(** ** [set_pseudo_lorentz_triplet] and [set_pT] *)

Lemma getters_of_triplet :
  forall (s : Physics.BasicParticle) (t : Physics.PseudoLorentzTriplet),
    Physics.pseudo_lorentz_triplet s = t -> Physics.p_mag s <> 0 ->
    Physics.BasicParticle_pT s = Physics.pT t /\
    Physics.BasicParticle_eta s = Physics.eta t /\
    Physics.BasicParticle_phi s = Physics.phi t.
Proof.
  intros s t Ht Hm.
  destruct (getters_agree_exact s) as (H1 & H2 & H3).
  rewrite H1, H2, (H3 Hm), Ht. repeat split.
Qed.

Lemma set_triplet_inverse :
  forall (s : Physics.BasicParticle) (a h f : R),
    0 < a -> - PI < f <= PI ->
    Physics.pseudo_lorentz_triplet
      (Physics.set_pseudo_lorentz_triplet s (Physics.mkPLT a h f)) = Physics.mkPLT a h f /\
    Physics.p_mag (Physics.set_pseudo_lorentz_triplet s (Physics.mkPLT a h f)) = a * cosh h.
Proof.
  intros s a h f Ha Hf. split.
  - exact (Convert_triplet_inverse a h f Ha Hf).
  - pose proof (mag_Convert_triplet (Physics.mkPLT a h f)) as Hm.
    cbn [Physics.pT Physics.eta] in Hm. rewrite Rabs_pos_eq in Hm by lra.
    exact Hm.
Qed.
(** X13.  A definition that changes nothing: one with both names empty,
    and one that repeats the definition added just before. *)
Theorem AddTime_redundant s a r n date lat lng :
  GetTimes (AddTime s a "" "") date lat lng = GetTimes s date lat lng /\
  GetTimes (AddTime (AddTime s a r n) a r n) date lat lng
  = GetTimes (AddTime s a r n) date lat lng.
Proof.
  unfold AddTime. simpl times. rewrite !GetTimes_snoc. split.
  - destruct s as [l]. reflexivity.
  - generalize (GetTimes (mkSunCalc (times s)) date lat lng). intros m.
    unfold writesOf. simpl riseName. simpl setName.
    generalize (Time (JulianFromFloat (riseJ date lat lng (mkSunTime a r n)))).
    generalize (Time (JulianFromFloat (setJ date lat lng (mkSunTime a r n)))).
    intros vn vr.
    destruct (String.eqb r ""), (String.eqb n ""); unfold writeAll; simpl;
      try reflexivity; try apply insert_insert_eq.
    apply map_eq. intros k.
    destruct (decide (k = n)) as [->|Hn]; [rewrite !lookup_insert_eq; reflexivity|].
    rewrite !(lookup_insert_ne _ n k) by congruence.
    destruct (decide (k = r)) as [->|Hr]; [rewrite !lookup_insert_eq; reflexivity|].
    repeat first [ rewrite (lookup_insert_ne _ n k) by congruence
                 | rewrite (lookup_insert_ne _ r k) by congruence ].
    reflexivity.
Qed.

Lemma writeAll_Permutation w1 w2 :
  w1 ≡ₚ w2 -> NoDup w1.*1 -> forall m, writeAll m w1 = writeAll m w2.
Proof.
  induction 1 as [|[k v] w1 w2 Hp IH|[k1 v1] [k2 v2] w|w1 w2 w3 H12 IH12 H23 IH23];
    intros Hnd m.
  - reflexivity.
  - rewrite !writeAll_cons. apply IH.
    rewrite fmap_cons in Hnd. apply NoDup_cons in Hnd. tauto.
  - rewrite !writeAll_cons. rewrite !fmap_cons in Hnd. simpl in Hnd.
    apply NoDup_cons in Hnd. destruct Hnd as [Hne _].
    rewrite insert_insert_ne; [reflexivity|]. set_solver.
  - rewrite IH12 by exact Hnd. apply IH23. rewrite <- H12. exact Hnd.
Qed.

(** X14.  When the configured non-empty names are pairwise distinct, the
    order of the definitions does not matter: calculators holding the same
    definitions in a different order give the same result. *)
Theorem GetTimes_permutation s1 s2 date lat lng :
  times s1 ≡ₚ times s2 ->
  NoDup (flat_map namesOf (times s1)) ->
  GetTimes s1 date lat lng = GetTimes s2 date lat lng.
Proof.
  intros Hp Hnd. rewrite !GetTimes_writes, !writeAll_cons.
  apply writeAll_Permutation.
  - apply Permutation_flat_map. exact Hp.
  - rewrite fst_flat_map_writesOf. exact Hnd.
Qed.

End CalculatorFacts.

Section CalculatorExamples.

Lemma GetTimes_permutation_witness :
  GetTimes (M := GoLibm)
    (mkSunCalc [mkSunTime (-6) "dawn" "dusk"; mkSunTime 6 "" "goldenHour"])
    testDate testLat testLng
  = GetTimes (M := GoLibm)
      (mkSunCalc [mkSunTime 6 "" "goldenHour"; mkSunTime (-6) "dawn" "dusk"])
      testDate testLat testLng.
Proof.
  refine (GetTimes_permutation (M := GoLibm)
            (mkSunCalc [mkSunTime (-6) "dawn" "dusk"; mkSunTime 6 "" "goldenHour"])
            (mkSunCalc [mkSunTime 6 "" "goldenHour"; mkSunTime (-6) "dawn" "dusk"])
            testDate testLat testLng _ _).
  - apply perm_swap.
  - apply (bool_decide_unpack _). vm_compute. reflexivity.
Defined.

Lemma AddTime_overrides_witness :
  GetTimes (M := GoLibm) (AddTime NewSunCalc (-6) "sunrise" "solarNoon")
    testDate testLat testLng !! "solarNoon"
  = Some (Time (JulianFromFloat
                  (setJ (M := GoLibm) testDate testLat testLng
                     (mkSunTime (-6) "sunrise" "solarNoon")))).
Proof.
  refine (proj1 (AddTime_overrides (M := GoLibm) NewSunCalc (-6)
                   "sunrise" "solarNoon" testDate testLat testLng) _).
  discriminate.
Defined.

End CalculatorExamples.

(** ** Arguments that are not a number *)

Module GoMathNaN.
Import F64 GoMath.

Lemma GoLibm_nan_propagating : nan_propagating GoLibm.
Proof.
  unfold nan_propagating. simpl.
  split; [vm_compute; reflexivity|].
  split; [vm_compute; reflexivity|].
  split; [vm_compute; reflexivity|].
  split; [vm_compute; reflexivity|].
  split.
  - intros y. unfold atan2. reflexivity.
  - intros x. unfold atan2.
    change (is_nan nan) with true. rewrite orb_true_r. reflexivity.
Qed.

End GoMathNaN.

Section NotANumber.
Context {M : Libm}.
Import F64 Const F64Facts.
Local Open Scope float_scope.

Lemma siderealTime_nan d : siderealTime d nan = nan.
Proof. unfold siderealTime. cbv zeta. rewrite sub_nan_r. reflexivity. Qed.

Lemma round_nan : round nan 0.5 0 = nan.
Proof.
  unfold round. cbv zeta. rewrite mul_nan_r.
  replace (Modf nan) with (nan, nan) by (vm_compute; reflexivity).
  replace (0.5 <=? nan) with false by (vm_compute; reflexivity).
  replace (Floor nan) with nan by (vm_compute; reflexivity).
  apply div_nan_l.
Qed.

Lemma julianCycle_nan d : julianCycle d nan = nan.
Proof. unfold julianCycle. rewrite div_nan_l, sub_nan_r. apply round_nan. Qed.

Lemma approxTransit_lw_nan Ht n : approxTransit Ht nan n = nan.
Proof.
  unfold approxTransit. rewrite add_nan_r, div_nan_l, add_nan_r, add_nan_l.
  reflexivity.
Qed.

Lemma lw_nan : rad * - nan = nan.
Proof. replace (- nan) with nan by (vm_compute; reflexivity). apply mul_nan_r. Qed.

Lemma noonJ_nan date : noonJ date nan = nan.
Proof.
  unfold noonJ, noonParts. cbv zeta. rewrite lw_nan, approxTransit_lw_nan.
  apply solarTransitJ_nan.
Qed.

Lemma setJ_nan date lat t : setJ date lat nan t = nan.
Proof.
  unfold setJ, noonParts, getSetJ. cbv zeta.
  rewrite lw_nan, !approxTransit_lw_nan. apply solarTransitJ_nan.
Qed.

Lemma riseJ_nan date lat t : riseJ date lat nan t = nan.
Proof. unfold riseJ. rewrite noonJ_nan. apply sub_nan_l. Qed.

Lemma writesOf_nan date lat t kv :
  kv ∈ writesOf date lat nan t -> kv.2 = nanInstant.
Proof.
  unfold writesOf. rewrite riseJ_nan, setJ_nan. fold nanInstant.
  destruct (String.eqb (riseName t) ""), (String.eqb (setName t) "");
    set_solver.
Qed.

Lemma lookup_writeAll_inv (m : gmap string Instant) w k v :
  writeAll m w !! k = Some v -> m !! k = Some v \/ (k, v) ∈ w.
Proof.
  revert m. induction w as [|[k' v'] w IH]; intros m H.
  - left. exact H.
  - rewrite writeAll_cons in H. destruct (IH _ H) as [H'|H'].
    + destruct (decide (k' = k)) as [->|Hne].
      * rewrite lookup_insert_eq in H'. right. set_solver.
      * rewrite lookup_insert_ne in H' by exact Hne. left. exact H'.
    + right. set_solver.
Qed.

Lemma GetTimes_nan_values s date lat k v :
  GetTimes s date lat nan !! k = Some v -> v = nanInstant.
Proof.
  rewrite GetTimes_writes, noonJ_nan, sub_nan_l. fold nanInstant.
  intros H. apply lookup_writeAll_inv in H.
  destruct H as [H|H]; [rewrite lookup_empty in H; discriminate|].
  apply elem_of_cons in H as [H|H]; [congruence|].
  apply elem_of_cons in H as [H|H]; [congruence|].
  apply list_elem_of_In, in_flat_map in H. destruct H as (t & _ & H).
  apply list_elem_of_In in H. exact (writesOf_nan date lat t (k, v) H).
Qed.

(** X15.  A longitude that is not a number is not rejected: [GetTimes]
    returns the same names as for any other place, every one of them with the
    instant that not-a-number converts to (Unix second -220090132037, some
    seven thousand years back) -- whatever the instant, the latitude and the
    trigonometric functions. *)
Theorem GetTimes_nan_longitude s date lat lng :
  GetTimes s date lat nan = (fun _ => nanInstant) <$> GetTimes s date lat lng /\
  nanInstant = mkInstant (-220090132037) 145224192.
Proof.
  split; [|vm_compute; reflexivity].
  apply map_eq. intros k. rewrite lookup_fmap.
  destruct (GetTimes s date lat nan !! k) as [v|] eqn:E1.
  - rewrite (GetTimes_nan_values _ _ _ _ _ E1).
    assert (Hk : k ∈ dom (GetTimes s date lat lng)).
    { rewrite GetTimes_dom, <- (GetTimes_dom s date lat nan).
      apply elem_of_dom. eauto. }
    apply elem_of_dom in Hk as [v' ->]. reflexivity.
  - assert (Hk : k ∉ dom (GetTimes s date lat lng)).
    { rewrite GetTimes_dom, <- (GetTimes_dom s date lat nan).
      apply not_elem_of_dom. exact E1. }
    apply not_elem_of_dom in Hk. rewrite Hk. reflexivity.
Qed.

End NotANumber.

Section NotANumberLibm.
Context {M : Libm}.
Import F64 Const F64Facts.
Local Open Scope float_scope.

Lemma azimuth_altitude_nan_phi H dec :
  nan_propagating M -> azimuth H nan dec = nan /\ altitude H nan dec = nan.
Proof.
  intros (Hsin & Hcos & Hasin & _ & Hat & _). unfold azimuth, altitude.
  rewrite Hsin, Hcos, !mul_nan_r, sub_nan_r, mul_nan_l, !add_nan_l. auto.
Qed.

Lemma azimuth_altitude_nan_H phi dec :
  nan_propagating M -> azimuth nan phi dec = nan /\ altitude nan phi dec = nan.
Proof.
  intros (Hsin & Hcos & Hasin & _ & _ & Hat). unfold azimuth, altitude.
  rewrite Hsin, Hcos, mul_nan_r, add_nan_r. auto.
Qed.

(** X16.  [GetPosition] does not reject a latitude or a longitude that is
    not a number: with a [math] package that returns NaN for NaN, both the
    azimuth and the altitude are NaN. *)
Theorem GetPosition_nan s date lat lng :
  nan_propagating M ->
  GetPosition s date nan lng = (nan, nan) /\
  GetPosition s date lat nan = (nan, nan).
Proof.
  intros HM. unfold GetPosition. cbv zeta.
  destruct (sunCoords (toDays date)) as [dec ra].
  rewrite mul_nan_r, lw_nan, siderealTime_nan, sub_nan_l. split.
  - destruct (azimuth_altitude_nan_phi (siderealTime (toDays date) (rad * - lng) - ra)
                dec HM) as [-> ->]. reflexivity.
  - destruct (azimuth_altitude_nan_H (rad * lat) dec HM) as [-> ->]. reflexivity.
Qed.

(** X17.  [GetMoonPosition] likewise: with a latitude or a longitude that is
    not a number the azimuth and the altitude are NaN, while the distance is
    the one computed for any other place. *)
Theorem GetMoonPosition_nan date lat lng :
  nan_propagating M ->
  let dist := (GetMoonPosition date lat lng).2 in
  GetMoonPosition date nan lng = (nan, nan, dist) /\
  GetMoonPosition date lat nan = (nan, nan, dist).
Proof.
  intros HM. unfold GetMoonPosition. cbv zeta.
  destruct (moonCoords (toDays date)) as [[dec ra] dist]. simpl snd.
  rewrite mul_nan_r, lw_nan, siderealTime_nan, sub_nan_l. split.
  - destruct (azimuth_altitude_nan_phi (siderealTime (toDays date) (rad * - lng) - ra)
                dec HM) as [-> ->]. rewrite add_nan_l. reflexivity.
  - destruct (azimuth_altitude_nan_H (rad * lat) dec HM) as [-> ->].
    rewrite add_nan_l. reflexivity.
Qed.

Lemma setJ_riseJ_nan_lat date lng t :
  nan_propagating M -> setJ date nan lng t = nan /\ riseJ date nan lng t = nan.
Proof.
  intros (Hsin & Hcos & _ & Hacos & _).
  assert (Hs : setJ date nan lng t = nan).
  { unfold setJ. destruct (noonParts date lng) as [[[[lw n] m] l] dec].
    unfold getSetJ, hourAngle.
    rewrite mul_nan_r, Hsin, mul_nan_l, sub_nan_r, div_nan_l, Hacos.
    rewrite approxTransit_nan. apply solarTransitJ_nan. }
  split; [exact Hs|].
  unfold riseJ. rewrite Hs, sub_nan_l, sub_nan_r. reflexivity.
Qed.

Lemma lookup_writeAll_const (m : gmap string Instant) w k v :
  (forall kv, kv ∈ w -> kv.2 = v) -> k ∈ w.*1 -> writeAll m w !! k = Some v.
Proof.
  revert m. induction w as [|[k' v'] w IH]; intros m Hv Hk.
  - set_solver.
  - rewrite writeAll_cons. destruct (decide (k ∈ w.*1)) as [Hin|Hnot].
    + apply IH; [|exact Hin]. intros kv Hkv. apply Hv. set_solver.
    + rewrite lookup_writeAll_notin by exact Hnot.
      rewrite fmap_cons in Hk. apply elem_of_cons in Hk as [->|Hk]; [|contradiction].
      simpl. rewrite lookup_insert_eq. f_equal.
      apply (Hv (k', v')). set_solver.
Qed.

(** X18.  With a latitude that is not a number [GetTimes] still answers:
    every configured name holds the instant that not-a-number converts to,
    while [solarNoon] and [nadir], which do not depend on the latitude, are
    computed as usual unless a configured name replaces them. *)
Theorem GetTimes_nan_latitude s date lat lng k :
  nan_propagating M ->
  (k ∈ flat_map namesOf (times s) ->
   GetTimes s date nan lng !! k = Some nanInstant) /\
  (k ∉ flat_map namesOf (times s) ->
   GetTimes s date nan lng !! k = GetTimes s date lat lng !! k).
Proof.
  intros HM. rewrite !GetTimes_writes, !writeAll_cons. split; intros Hk.
  - apply lookup_writeAll_const.
    + intros kv Hkv. apply list_elem_of_In, in_flat_map in Hkv.
      destruct Hkv as (t & _ & Hkv). apply list_elem_of_In in Hkv.
      unfold writesOf in Hkv.
      destruct (setJ_riseJ_nan_lat date lng t HM) as [Hs Hr].
      rewrite Hs, Hr in Hkv. fold nanInstant in Hkv.
      destruct (String.eqb (riseName t) ""), (String.eqb (setName t) "");
        set_solver.
    + rewrite fst_flat_map_writesOf. exact Hk.
  - rewrite !lookup_writeAll_notin
      by (rewrite fst_flat_map_writesOf; exact Hk).
    reflexivity.
Qed.

End NotANumberLibm.

Section NotANumberExamples.

Lemma GetPosition_nan_witness :
  GetPosition (M := GoLibm) NewSunCalc testDate nan testLng = (nan, nan) /\
  GetPosition (M := GoLibm) NewSunCalc testDate testLat nan = (nan, nan).
Proof.
  exact (GetPosition_nan (M := GoLibm) NewSunCalc testDate testLat testLng
           GoMathNaN.GoLibm_nan_propagating).
Defined.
***
WHAT YOU ARE ASKED TO DO ▸
In the records above, find each line that mentions the string "sunrise", then copy it.

EXERCISE ANSWER ▸
  GetTimes (M := GoLibm) (AddTime NewSunCalc (-6) "sunrise" "solarNoon")
                     (mkSunTime (-6) "sunrise" "solarNoon")))).
                   "sunrise" "solarNoon" testDate testLat testLng) _).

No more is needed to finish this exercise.